The Network-Layer Wrinkle: Bigger ClientHellos
A larger key_share extension means a larger ClientHello, and that has consequences below the TLS layer. Over TCP, TLS handshake messages are already allowed to span multiple TCP segments, so a bigger ClientHello mostly just means slightly more data before the handshake completes. Over QUIC, where the TLS ClientHello rides inside the Initial packet, a much larger ClientHello is more likely to require the client to coalesce multiple UDP datagrams or rely on the connection's amplification-limit handling — an edge case some middleboxes and older QUIC stacks historically handled inconsistently. None of this breaks the handshake in a compliant implementation, but it's one more place where PQC support surfaces as an observable, implementation-dependent behavior rather than an invisible internal change.
What It Means for Detection Systems
None of this is a new detection category — it's a new set of values inside the categories that already exist. A bot-detection or anti-fraud system that checks TLS fingerprints for consistency gains one more axis to reason about: does this client's PQC posture match what its claimed browser and version should produce, and does that posture stay consistent across requests from the same session? A VPN or interception proxy that terminates and re-establishes its own TLS connection will carry its own TLS library's PQC support (or lack of it), independent of the original client — the same tell that already exposes TLS-terminating proxies today, just with one more field to compare.
For the browser fingerprinting picture more broadly, this is a network-layer signal, not a JavaScript-observable one — you can't read a page's TLS ClientHello from navigator properties. It sits alongside TLS and HTTP/3/QUIC fingerprinting as one more piece of what a server sees before your browser renders anything.
Frequently Asked Questions
Does post-quantum TLS make my connection slower?
Marginally, and mostly in the handshake, not ongoing throughput. The larger key shares add a small amount of one-time handshake bandwidth and computation; for most connections over modern networks this is not perceptible. Where it matters more is highly constrained networks or paths sensitive to ClientHello fragmentation, as noted above.
Can I disable post-quantum key exchange to reduce my fingerprint's entropy?

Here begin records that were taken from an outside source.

Lemma write_item_succeeds past tree f files : extractable files -> f ∈ files -> (forall g, g ∈ past -> g ∈ files) ->
  tf_path f ∉ tf_path <$> past -> extracts (past_of past) tree ->
  exists tree', write_item tree (tf_path f) (item_of f) = (tree', Ok tt).
Proof.
  intros [Hsafe _ _ Hfree _ _ _] Hf Hpast Hnew He. rewrite Forall_forall in Hsafe.
  destruct (Hsafe f Hf) as (names&Hne&Hs&Hpath).
  assert (split_path (tf_path f) = names) as En by (rewrite Hpath; apply split_path_join; [done|by apply safe_name_plain]).
  assert (forall b x k, tree !! k = Some (ExtractedFile b x) -> exists g, g ∈ past /\ k = split_path (tf_path g)) as Hfile.
  { intros b x k (i&Hi&->&_)%(ex_files _ _ He). apply list_elem_of_fmap in Hi as (g&->&Hg). by exists g. }
  unfold write_item. rewrite En. destruct (removelast_app_last names Hne) as (init&name&Ei&Er). rewrite Er.
  destruct (create_directories_succeeds init tree []) as [tree1 Ed].
  { intros m b x Hm (g&Hg&Eg)%Hfile. cbn in Eg. symmetry in Eg.
    apply (Hfree g f m); [by apply Hpast|done|rewrite En, Ei, length_app; simpl; lia|].
    rewrite Eg, En, Ei. by rewrite take_app_le by lia. }
  rewrite Ed.
  apply create_directories_spec in Ed as (_&Hf1&Hd1&_);
    [|by destruct He|rewrite Ei in Hs; by apply Forall_app in Hs as [? _]|by left].
  destruct (tree1 !! names) as [[|b x]|] eqn:E; [exfalso..|by eexists].
  - apply Hd1 in E as [E|(m&Hm&E)].
    + apply (ex_directories _ _ He) in E as (i&m&Hi&Hm&E). apply list_elem_of_fmap in Hi as (g&->&Hg).
      simpl in *. apply (Hfree f g m); [done|by apply Hpast|lia|congruence].
    + apply (f_equal length) in E. rewrite Ei, length_app, app_nil_l, length_take in E. simpl in E. lia.
  - apply Hf1, Hfile in E as (g&Hg&Eg). apply Hnew.
    destruct (Hsafe g (Hpast g Hg)) as (names'&Hne'&Hs'&Hpath').
    assert (split_path (tf_path g) = names') as En' by (rewrite Hpath'; apply split_path_join; [done|by apply safe_name_plain]).
    assert (tf_path f = tf_path g) as -> by (rewrite Hpath, Hpath'; congruence).
    by apply list_elem_of_fmap_2.
Qed.

Lemma total_suffix past rest files : files = past ++ rest ->
  Forall (λ f, 0 <= tf_size f <= MAX_FILE_BYTES)%Z files ->
  (foldr (λ f total, tf_size f + total) 0 past <= foldr (λ f total, tf_size f + total) 0 files)%Z /\
  (0 <= foldr (λ f total, tf_size f + total) 0 past)%Z.
Proof.
  intros -> Hs. induction past as [|f past IH]; simpl in *.
  - split; [|done]. induction Hs; simpl; lia.
  - apply Forall_cons in Hs as [Hf Hs]. specialize (IH Hs). lia.
Qed.

Lemma admit_item_succeeds past f rest s : extractable (past ++ f :: rest) -> counts (past_of past) s ->
  exists s', admit_item s (item_of f) = Ok (s', tf_path f).
Proof.
  intros [Hsafe Hnd Hndf _ Hsz Htot Hcnt] [Hseen Hfold _ _ Hc Hb _].
  rewrite Forall_forall in Hsafe. destruct (Hsafe f ltac:(set_solver)) as (names&Hne&Hs&Hp).
  rewrite past_paths in *. rewrite past_total in Hb. unfold past_of in Hc. rewrite length_fmap in Hc.
  destruct (total_suffix (past ++ [f]) rest _ ltac:(by rewrite <- app_assoc) Hsz) as [Ht _].
  assert (foldr (λ f total, tf_size f + total) 0 (past ++ [f])
    = foldr (λ f total, tf_size f + total) 0 past + tf_size f)%Z as Ea.
  { clear. induction past as [|g past IH]; simpl; [lia|]. rewrite IH. lia. }
  rewrite Forall_forall in Hsz. specialize (Hsz f ltac:(set_solver)) as Hf.
  destruct (total_suffix past (f :: rest) _ eq_refl ltac:(by apply Forall_forall)) as [_ Hpos].
  rewrite length_app in Hcnt. simpl in Hcnt.
  unfold admit_item, item_of, net_io. cbn [ti_regular ti_path ti_size negb fail_if map_err mbind Result_bind].
  rewrite Hp, safe_relative_path_join by done. rewrite <- Hp. cbn [mbind Result_bind].
  rewrite Hseen, Hfold, !fmap_app in *. cbn in Hnd, Hndf.
  apply NoDup_app in Hnd as (_&Hnd&_), Hndf as (_&Hndf&_).
  rewrite !bool_decide_eq_false_2 by (rewrite elem_of_list_to_set; intros Hin; (by apply (Hnd _ Hin); left) || (by apply (Hndf _ Hin); left)).
  cbn [orb fail_if mbind Result_bind]. rewrite (proj2 (Z.ltb_ge _ _)) by lia. cbn [fail_if mbind Result_bind].
  unfold checked_add_u64, checked_add. rewrite Hc, Hb.
  change ([f] ++ rest) with (f :: rest) in Ht. unfold MAX_TREE_BYTES, MAX_FILE_COUNT, U64_MAX in *.
  rewrite !(proj2 (Z.leb_le _ _)) by lia. cbn [ok_or mbind Result_bind].
  rewrite !(proj2 (Z.ltb_ge _ _)) by lia. cbn. by eexists.
Qed.

(** Extraction goes through every entry of such an archive. *)
Lemma extract_loop_succeeds rest : forall past s tree, extractable (past ++ rest) ->
  extracts (past_of past) tree -> counts (past_of past) s ->
  exists tree' s', extract_loop s tree ((λ f, Ok (item_of f)) <$> rest) = (tree', Ok s').
Proof.
  induction rest as [|f rest IH]; intros past s tree Hx He Hc; cbn [fmap list_fmap extract_loop]; [by eexists _, _|].
  destruct (admit_item_succeeds _ _ _ _ Hx Hc) as [s1 Ha]. rewrite Ha.
  destruct (write_item_succeeds past tree f _ Hx) as [tree1 Hw]; [set_solver|set_solver| |done|].
  { destruct Hx as [_ Hnd _ _ _ _ _]. rewrite fmap_app in Hnd. apply NoDup_app in Hnd as (_&Hnd&_).
    intros Hin. apply (Hnd _ Hin). by left. }
  rewrite Hw. destruct (admit_item_spec _ _ _ _ _ Ha Hc) as [Hadm Hc1].
  destruct (write_item_extracts _ _ _ _ _ _ Hw He Hadm) as [_ He1]. specialize (He1 eq_refl).
  apply (IH (past ++ [f])); [by rewrite <- app_assoc|..]; unfold past_of; by rewrite fmap_app.
Qed.

Lemma extraction_complete `{Platform} `{!Tar} artifact destination expected bytes files :
  extraction_input artifact destination expected = Ok bytes ->
  tar_entries bytes = Ok ((λ f, Ok (item_of f)) <$> files) -> extractable files ->
  exists tree report, extract_verified_snapshot artifact destination expected = (tree, Ok report) /\
    er_file_count report = Z.of_nat (length files) /\
    (forall names data x, tree !! names = Some (ExtractedFile data x) <->
       exists f, f ∈ files /\ names = split_path (tf_path f) /\ data = tf_data f /\
         x = (Z.land (tf_mode f) 73 != 0%Z)).
Proof.
  intros Hi He Hx. unfold extract_verified_snapshot. rewrite Hi. cbn [mbind Result_bind]. rewrite He.
  cbn [net_io map_err].
  destruct (extract_loop_succeeds files [] extraction_start ∅ Hx extracts_start counts_start)
    as (tree&s&El).
  rewrite El. exists tree, (report_of s). split; [done|].
  apply (extract_loop_spec _ _ _ []) in El as [_ Hex]; [|apply extracts_start|apply counts_start].
  destruct (Hex s eq_refl) as (added&Eadd&Hadm&[_ Hf _]&[_ _ _ _ Hc _ _]).
  assert (added = past_of files) as ->.
  { destruct Hx as [Hsafe _ _ _ _ _ _]. clear -Eadd Hadm Hsafe. revert added Eadd Hadm.
    induction Hsafe as [|f files (names&Hne&Hs&Hp) _ IH]; intros [|[p i] added] E Ha; try done. injection E as Ei E.
    apply Forall_cons in Ha as [(_&(raw&Hraw&Hsafe)&_) Ha]. simpl in *. subst i. injection Hraw as <-.
    rewrite Hp, safe_relative_path_join in Hsafe by done. injection Hsafe as <-.
    unfold past_of. cbn [fmap list_fmap]. rewrite Hp. f_equal. by apply IH. }
  simpl in *. unfold past_of in Hc. rewrite length_fmap in Hc. split; [done|].
  intros names data x. rewrite Hf. split.
  - intros (i&(f&->&Hfi)%list_elem_of_fmap&->&d&m&[= <-]&[= <-]&[= -> ->]). by exists f.
  - intros (f&Hfi&->&->&->). exists (tf_path f, item_of f). split_and!; [apply list_elem_of_fmap; by exists f|done|].
    by exists (tf_data f), (tf_mode f).
Qed.
End extraction.

(** ** From a directory through an archive to a directory *)

Section round_trip.
Context `{Unicode} `{Platform} `{Tar}.

(** The file written into the archive for an entry. *)
Definition written_file (observe : list string -> ArchiveReads) (e : FileEntry) : TarFile :=
  tar_file e (ar_bytes (observe (fl_absolute e))).

Lemma archive_entry_Ok reads e block : archive_entry reads e = Ok block ->
  tar_append (tar_file e (ar_bytes reads)) = Ok block.
Proof. unfold archive_entry, net_io. intros Ha. by res_inv. Qed.

Lemma write_archive_Ok observe files archive : write_archive observe files = Ok archive ->
  exists blocks, Forall2 (λ f b, tar_append f = Ok b) (written_file observe <$> files) blocks /\
    archive = concat blocks ++ tar_finish.
Proof.
  unfold write_archive. intros Hw. apply bind_Ok in Hw as (written&Hf&[= <-]).
  cut (exists blocks, Forall2 (λ f b, tar_append f = Ok b) (written_file observe <$> files) blocks /\
    written = [] ++ concat blocks).
  { intros (blocks&Hb&->). by exists blocks. }
  revert Hf. generalize (@nil Z). induction files as [|f files IH]; intros start Hf; cbn [try_fold] in Hf.
  { injection Hf as <-. exists []. rewrite app_nil_r. split; [constructor|done]. }
  apply bind_Ok in Hf as (next&Hf&Hrest). apply bind_Ok in Hf as (block&Hblock%archive_entry_Ok&[= <-]).
  apply IH in Hrest as (blocks&Hb&->). exists (block :: blocks). cbn [concat].
  split; [by constructor|by rewrite <- app_assoc].
Qed.

(** A selected file has no selected file below it. *)
Lemma selected_not_below root names node m names' node' m' k :
  selected [] root names node m -> selected [] root names' node' m' ->
  k < length names' -> names <> take k names'.
Proof.
  intros (_&Hn&Hm&Hd&_) (_&Hn'&_) Hk ->. rewrite <- (take_drop k names'), node_at_app, Hn in Hn'.
  destruct (drop k names') as [|name rest] eqn:E.
  - apply (f_equal length) in E. rewrite length_drop in E. simpl in E. lia.
  - cbn in Hn'. unfold directory in Hn'. by rewrite Hm, Hd in Hn'.
Qed.
(* ===== verification/CompanionModel.v ===== *)
(** * The companion crate: shared law

    [companion/src/lib.rs]: errors, bounded identifiers and texts, timestamps and
    validity windows of the private transport records. *)
From S2P Require Import Prelude Text Digest Clock.

Definition MAX_CLOCK_SKEW_SECONDS : Z := 30.
Definition MAX_IDENTIFIER_BYTES : nat := 128.
Definition MAX_TEXT_BYTES : Z := 1048576.

Inductive CompanionError : Type :=
  | CCanonical (error : string)
  | CCrypto (reason : string)
  | CInvalid (reason : string)
  | CReplay (reason : string).
#[export] Instance CompanionError_eq_dec : EqDecision CompanionError.
Proof. solve_decision. Defined.

Abbreviation companion_result := (Result CompanionError).

Definition display_companion_error (e : CompanionError) : string :=
  match e with
  | CCanonical error => "canonical JSON failed: " +:+ error
  | CCrypto reason => "companion cryptography failed: " +:+ reason
  | CInvalid reason => reason
  | CReplay reason => "companion replay rejected: " +:+ reason
  end.

Definition require (condition : bool) (message : string) : companion_result unit :=
  if condition then Ok tt else Err (CInvalid message).

Lemma require_Ok c m u : require c m = Ok u <-> c = true.
Proof. destruct c, u; done. Qed.

Lemma require_bind {B} condition message (k : companion_result B) :
  condition = true -> (require condition message ;; k) = k.
Proof. by intros ->. Qed.
Lemma bind_tt {B} (k : companion_result B) : (Ok tt ;; k) = k.
Proof. done. Qed.

(** A byte of an opaque identifier: alphanumeric or one of [-], [_], [.], [:]. *)
Definition is_identifier_byte (b : Z) : bool :=
  is_ascii_alphanumeric b || (b =? 45)%Z || (b =? 95)%Z || (b =? 46)%Z || (b =? 58)%Z.

Definition companion_identifier (label value : string) : companion_result unit :=
  require (negb (len value =? 0)%nat && (len value <=? MAX_IDENTIFIER_BYTES)%nat
           && forallb is_identifier_byte (bytes_of value))
    (label +:+ " must be a bounded opaque identifier").

Definition companion_text (label value : string) (maximum : Z) : companion_result unit :=
  require (negb (trim (chars (bytes_of value)) == []) && (Z.of_nat (len value) <=? maximum)%Z)
    (label +:+ " must be nonempty and no larger than " +:+ pretty maximum +:+ " UTF-8 bytes").

(** Identifiers that [companion_identifier] accepts under any label. *)
Definition identifier_ok (value : string) : Prop := companion_identifier "" value = Ok tt.

Lemma identifier_ok_iff label value : companion_identifier label value = Ok tt <-> identifier_ok value.
Proof. unfold identifier_ok, companion_identifier. by rewrite !require_Ok. Qed.

(** ** Time *)

Section time.
Context `{Platform} `{TimeFormat}.

Definition companion_timestamp (value : string) : companion_result OffsetDateTime :=
  let at_ i b := bool_decide (bytes_of value !! i = Some b) in
  require ((len value =? 20)%nat && at_ 4 45%Z && at_ 7 45%Z && at_ 10 84%Z && at_ 13 58%Z
           && at_ 16 58%Z && starts_with [90%Z] (rev (bytes_of value)))
    "timestamps must use exact-second UTC RFC 3339" ;;
  parsed ← ok_or (CInvalid "timestamp is not RFC 3339") (parse_rfc3339 value);
  canonical ← ok_or (CInvalid "timestamp cannot be formatted") (format_rfc3339 parsed);
  require (canonical == value) "timestamp is not canonical RFC 3339" ;;
  Ok parsed.

Definition validate_window (issued_at expires_at : string) (now : OffsetDateTime)
    (maximum_lifetime_seconds clock_skew_seconds : Z) : companion_result unit :=
  issued ← companion_timestamp issued_at;
  expires ← companion_timestamp expires_at;
  let lifetime := whole_seconds (instant expires - instant issued) in
  require ((0 <? lifetime) && (lifetime <=? maximum_lifetime_seconds))
    "object lifetime is invalid" ;;
  require ((instant issued - seconds clock_skew_seconds <=? instant now)
           && (instant now <=? instant expires + seconds clock_skew_seconds))%Z
    "object is not valid at this time".

Lemma window_holds created expires now maximum skew c e :
  companion_timestamp created = Ok c -> companion_timestamp expires = Ok e ->
  (0 < whole_seconds (instant e - instant c) <= maximum)%Z ->
  (instant c - seconds skew <= instant now <= instant e + seconds skew)%Z ->
  validate_window created expires now maximum skew = Ok tt.
Proof.
  intros Hc He Hl Hn. unfold validate_window. rewrite Hc. simpl. rewrite He. simpl.
  set (life := whole_seconds _) in *. rewrite (proj2 (Z.ltb_lt 0 life)) by lia.
  rewrite (proj2 (Z.leb_le life maximum)) by lia. simpl.
  by rewrite (proj2 (Z.leb_le (instant c - _) _)), (proj2 (Z.leb_le (instant now) _)) by lia.
Qed.
End time.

You could, if your browser exposes the option, but it would likely make you more identifiable, not less. As PQC-capable groups become standard in current browser releases, a ClientHello that conspicuously lacks them looks like an outdated build or a deliberately modified client — trading one fingerprinting signal for a more suspicious one.
Is ML-KEM the same as ML-DSA?
No. ML-KEM (FIPS 203) is a key-encapsulation mechanism used for key exchange — it's what shows up in supported_groups/key_share as part of a hybrid group like X25519MLKEM768. ML-DSA (FIPS 204) is a signature algorithm used to authenticate the handshake, appearing in signature_algorithms instead. Both are post-quantum, lattice-based, and NIST-standardized, but they solve different problems and appear in different ClientHello fields.
Does this affect JA3 fingerprints differently than JA4?
Yes, more than most protocol changes do. JA3 hashes ciphers and extensions in the order the client sent them, so it's sensitive to exactly how a library orders its new PQC group among existing ones. JA4 sorts both before hashing, so it's robust to ordering differences and only reflects the actual set of values — including whether PQC groups are present — making it the more stable choice for tracking this transition. See TLS fingerprinting explained for how JA3 and JA4 differ more generally.